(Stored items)
(* ===== verification/Errors.v ===== *)
(** [core/error.rs]: the kernel's error type and its failure taxonomy, and the
    retry predicate of [core/state.rs].  A [slatedb::Error] is seen through the
    [kind()] values the kernel matches on; an object-store error is opaque. *)

From S2P Require Import Prelude.

Local Open Scope N_scope.

(** The kinds of [slatedb::Error::kind] the kernel tells apart. *)
Inductive SlateErrorKind : Type :=
  | SlateTransaction
  | SlateInvalid
  | SlateClosed (fenced : bool)
  | SlateDatabaseMissing
  | SlateOther.

Inductive GraphError : Type :=
  | Slate (kind : SlateErrorKind)
  | ObjectStore (error : string)
  | ConditionalWriteConflict (operation key : string)
  | UnsafeDurabilityConfig (operation reason : string)
  | RoutedWriterConfigMismatch (path node_id : string) (existing requested : N)
  | InvalidKeyComponent (component value : string)
  | CorruptValue (key reason : string)
  | IdempotencyConflict (operation idempotency_key reason : string)
  | ControlMetadataConflict (key : string) (expected_generation actual_generation : option N)
  | RetryExhausted (operation : string) (attempts : N)
  | ControlWatermarkRegression (cell_id field : string) (requested_epoch current_epoch : N)
  | SnapshotAhead (cell_id : string) (read_epoch current_epoch : N)
  | UnknownShard (cell_id : string)
  | GraphScopeMismatch (expected actual : string)
  | GraphScopeAccessDenied (principal action scope : string)
  | WriteRequiresWriter (operation cell_id : string)
  | NotCellWriter (cell_id : string) (owner : option string)
  | RoutingUnavailable (reason : string)
  | ReadOnlyShardStorage
  | CellDropped (operation cell_id : string)
  | SnapshotExpired (cell_id edge_type : string) (read_epoch min_epoch : N)
  | SnapshotChanged (operation cell_id edge_type : string) (read_epoch current_epoch : N)
  | QueryStatsSnapshotChanged (operation cell_id : string) (read_epoch current_epoch : N)
  | AdmissionRejected (operation : string) (actual limit : N)
  | SparseKernel (backend reason : string)
  | QueryParse (dialect reason : string)
  | MissingQueryParameter (dialect name : string)
  | QueryTimeout (operation : string) (elapsed_ms limit_ms : N)
  | UnsupportedQuery (dialect feature : string).

Global Instance SlateErrorKind_eq_dec : EqDecision SlateErrorKind.
Proof. solve_decision. Defined.
Global Instance GraphError_eq_dec : EqDecision GraphError.
Proof. solve_decision. Defined.

(** [pub type Result<T> = std::result::Result<T, GraphError>]. *)
Abbreviation Result := (result GraphError).

Definition CLASSES : list string :=
  ["contention"; "fencing"; "routing"; "freshness"; "admission"; "timeout"; "query"; "authz";
   "corruption"; "config"; "storage"; "kernel"].
Definition CLASS_COUNT : nat := length CLASSES.

Definition CLASS_CONTENTION : nat := 0.
Definition CLASS_FENCING : nat := 1.
Definition CLASS_ROUTING : nat := 2.
Definition CLASS_FRESHNESS : nat := 3.
Definition CLASS_ADMISSION : nat := 4.
Definition CLASS_TIMEOUT : nat := 5.
Definition CLASS_QUERY : nat := 6.
Definition CLASS_AUTHZ : nat := 7.
Definition CLASS_CORRUPTION : nat := 8.
Definition CLASS_CONFIG : nat := 9.
Definition CLASS_STORAGE : nat := 10.
Definition CLASS_KERNEL : nat := 11.

(** [GraphError::class_index]. *)
Definition class_index (e : GraphError) : nat :=
  match e with
  | ConditionalWriteConflict _ _ | IdempotencyConflict _ _ _
  | ControlMetadataConflict _ _ _ | RetryExhausted _ _ => CLASS_CONTENTION
  | WriteRequiresWriter _ _ | CellDropped _ _ => CLASS_FENCING
  | NotCellWriter _ _ | UnknownShard _ | RoutingUnavailable _ => CLASS_ROUTING
  | SnapshotAhead _ _ _ | SnapshotExpired _ _ _ _ | SnapshotChanged _ _ _ _ _
  | QueryStatsSnapshotChanged _ _ _ _ | ControlWatermarkRegression _ _ _ _ => CLASS_FRESHNESS
  | AdmissionRejected _ _ _ => CLASS_ADMISSION
  | QueryTimeout _ _ _ => CLASS_TIMEOUT
  | QueryParse _ _ | UnsupportedQuery _ _ | MissingQueryParameter _ _ => CLASS_QUERY
  | GraphScopeMismatch _ _ | GraphScopeAccessDenied _ _ _ => CLASS_AUTHZ
  | CorruptValue _ _ | InvalidKeyComponent _ _ => CLASS_CORRUPTION
  | UnsafeDurabilityConfig _ _ | RoutedWriterConfigMismatch _ _ _ _
  | ReadOnlyShardStorage => CLASS_CONFIG
  | Slate (SlateClosed true) => CLASS_FENCING
  | Slate _ | ObjectStore _ => CLASS_STORAGE
  | SparseKernel _ _ => CLASS_KERNEL
  end.

(** [GraphError::class]; an index out of range would panic, hence the option. *)
Definition class (e : GraphError) : option string := CLASSES !! class_index e.

(** [core/state.rs: is_retryable_write_conflict]. *)
Definition is_retryable_write_conflict (e : GraphError) : bool :=
  match e with
  | Slate SlateTransaction | Slate SlateInvalid => true
  | _ => false
  end.

(** ** The taxonomy *)

Lemma class_index_lt (e : GraphError) : (class_index e < CLASS_COUNT)%nat.
Proof. destruct e as [[| |[]| |]| | | | | | | | | | | | | | | | | | | | | | | | | | | |]; vm_compute; lia. Qed.

Lemma class_total (e : GraphError) : ∃ c, class e = Some c.
Proof. apply lookup_lt_is_Some, class_index_lt. Qed.

Lemma retryable_slate e :
  is_retryable_write_conflict e = true → e = Slate SlateTransaction ∨ e = Slate SlateInvalid.
Proof. destruct e as [[]| | | | | | | | | | | | | | | | | | | | | | | | | | | |]; cbn; naive_solver. Qed.

Lemma retryable_not_corrupt k r : is_retryable_write_conflict (CorruptValue k r) = false.
Proof. done. Qed.
#[export] Hint Resolve class_index_lt : hydra.
(** The records each prefix is meant to select. *)
Definition covers (p : Prefix) (k : Key) : Prop :=
  match p, k with
  | PCell c, (KCellDropMarker _ | KCellDropPending _ | KCellDropIdem _ _) => False
  | PCell c, (KLastRelationshipId c' | KMatrixDirty c' _ | KAdjacencyGeneration c' _
      | KXlogEntry c' _ _ _ _ | KXlogLowWater c' _ | KIdempotency c' _ _ | KEdge c' _ _ _
      | KOutEdge c' _ _ _ | KInEdge c' _ _ _ | KOutSegment c' _ _ _ _
      | KOutSegmentTombstone c' _ _ _ | KEdgeMetadata c' _ _ _ | KRelationship c' _ _ _ _
      | KRelationshipId c' _ | KRelationshipCount c' _ _ _ | KDegreeOut c' _ _ | KDegreeIn c' _ _
      | KVertex c' _ | KVertexLabel c' _ _ | KVertexPropertyIndex c' _ _ _
      | KEdgePropertyIndex c' _ _ _ _ _ | KRelationshipPropertyIndex c' _ _ _ _ _ _
      | KStatsEdgeType c' _ | KStatsVertexLabel c' _ | KStatsVertexProperty c' _ _
      | KStatsEdgeProperty c' _ _ _ | KStatsVertexHistogram c' _ | KStatsEdgeHistogram c' _ _) => c' = c
  | PMatrixDirty c, KMatrixDirty c' _ => c' = c
  | PXlogType c t, KXlogEntry c' t' _ _ _ => c' = c ∧ t' = t
  | POutEdgeType c t, KOutEdge c' t' _ _ => c' = c ∧ t' = t
  | POutEdgeCell c, KOutEdge c' _ _ _ => c' = c
  | PInEdgeType c t, KInEdge c' t' _ _ => c' = c ∧ t' = t
  | POut c t s, KOutEdge c' t' s' _ => c' = c ∧ t' = t ∧ s' = s
  | PIn c t d, KInEdge c' t' d' _ => c' = c ∧ t' = t ∧ d' = d
  | POutSegmentType c t, KOutSegment c' t' _ _ _ => c' = c ∧ t' = t
  | POutSegmentCell c, KOutSegment c' _ _ _ _ => c' = c
  | POutSegmentSrc c t s, KOutSegment c' t' s' _ _ => c' = c ∧ t' = t ∧ s' = s
  | PTombstoneType c t, KOutSegmentTombstone c' t' _ _ => c' = c ∧ t' = t
  | PTombstoneSrc c t s, KOutSegmentTombstone c' t' s' _ => c' = c ∧ t' = t ∧ s' = s
  | PRelationshipEdge c t s d, KRelationship c' t' s' d' _ =>
      c' = c ∧ t' = t ∧ s' = s ∧ d' = d
  | PRelationshipCell c, KRelationship c' _ _ _ _ => c' = c
  | PRelationshipSource c t s, KRelationship c' t' s' _ _ => c' = c ∧ t' = t ∧ s' = s
  | PDegreeOut c t, KDegreeOut c' t' _ => c' = c ∧ t' = t
  | PDegreeIn c t, KDegreeIn c' t' _ => c' = c ∧ t' = t
  | PVertexLabel c l, KVertexLabel c' l' _ => c' = c ∧ l' = l
  | PVertexPropertyIndex c p e, KVertexPropertyIndex c' p' e' _ => c' = c ∧ p' = p ∧ e' = e
  | PVertexPropertyIndexProperty c p, KVertexPropertyIndex c' p' _ _ => c' = c ∧ p' = p
  | PRelationshipPropertyIndex c t p e, KRelationshipPropertyIndex c' t' p' e' _ _ _ =>
      c' = c ∧ t' = t ∧ p' = p ∧ e' = e
  | PRelationshipPropertyIndexEdge c t p e s d, KRelationshipPropertyIndex c' t' p' e' s' d' _ =>
      c' = c ∧ t' = t ∧ p' = p ∧ e' = e ∧ s' = s ∧ d' = d
  | PEdgePropertyIndex c t p e, KEdgePropertyIndex c' t' p' e' _ _ =>
      c' = c ∧ t' = t ∧ p' = p ∧ e' = e
  | PEdgePropertyIndexProperty c t p, KEdgePropertyIndex c' t' p' _ _ _ => c' = c ∧ t' = t ∧ p' = p
  | PStatsVertexProperty c p, KStatsVertexProperty c' p' _ => c' = c ∧ p' = p
  | PStatsEdgeProperty c t p, KStatsEdgeProperty c' t' p' _ => c' = c ∧ t' = t ∧ p' = p
  | _, _ => False
  end.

● PROMPT: When the line with "Definition is_retryable_write_conflict (e" is reached in the data above, start copying there, and copy each line exactly until the line with "match p, k with" has been copied; copy nothing else.

● ANSWER TO THIS TASK:
Definition is_retryable_write_conflict (e : GraphError) : bool :=
  match e with
  | Slate SlateTransaction | Slate SlateInvalid => true
  | _ => false
  end.

(** ** The taxonomy *)

Lemma class_index_lt (e : GraphError) : (class_index e < CLASS_COUNT)%nat.
Proof. destruct e as [[| |[]| |]| | | | | | | | | | | | | | | | | | | | | | | | | | | |]; vm_compute; lia. Qed.

Lemma class_total (e : GraphError) : ∃ c, class e = Some c.
Proof. apply lookup_lt_is_Some, class_index_lt. Qed.

Lemma retryable_slate e :
  is_retryable_write_conflict e = true → e = Slate SlateTransaction ∨ e = Slate SlateInvalid.
Proof. destruct e as [[]| | | | | | | | | | | | | | | | | | | | | | | | | | | |]; cbn; naive_solver. Qed.

Lemma retryable_not_corrupt k r : is_retryable_write_conflict (CorruptValue k r) = false.
Proof. done. Qed.
#[export] Hint Resolve class_index_lt : hydra.
(** The records each prefix is meant to select. *)
Definition covers (p : Prefix) (k : Key) : Prop :=
  match p, k with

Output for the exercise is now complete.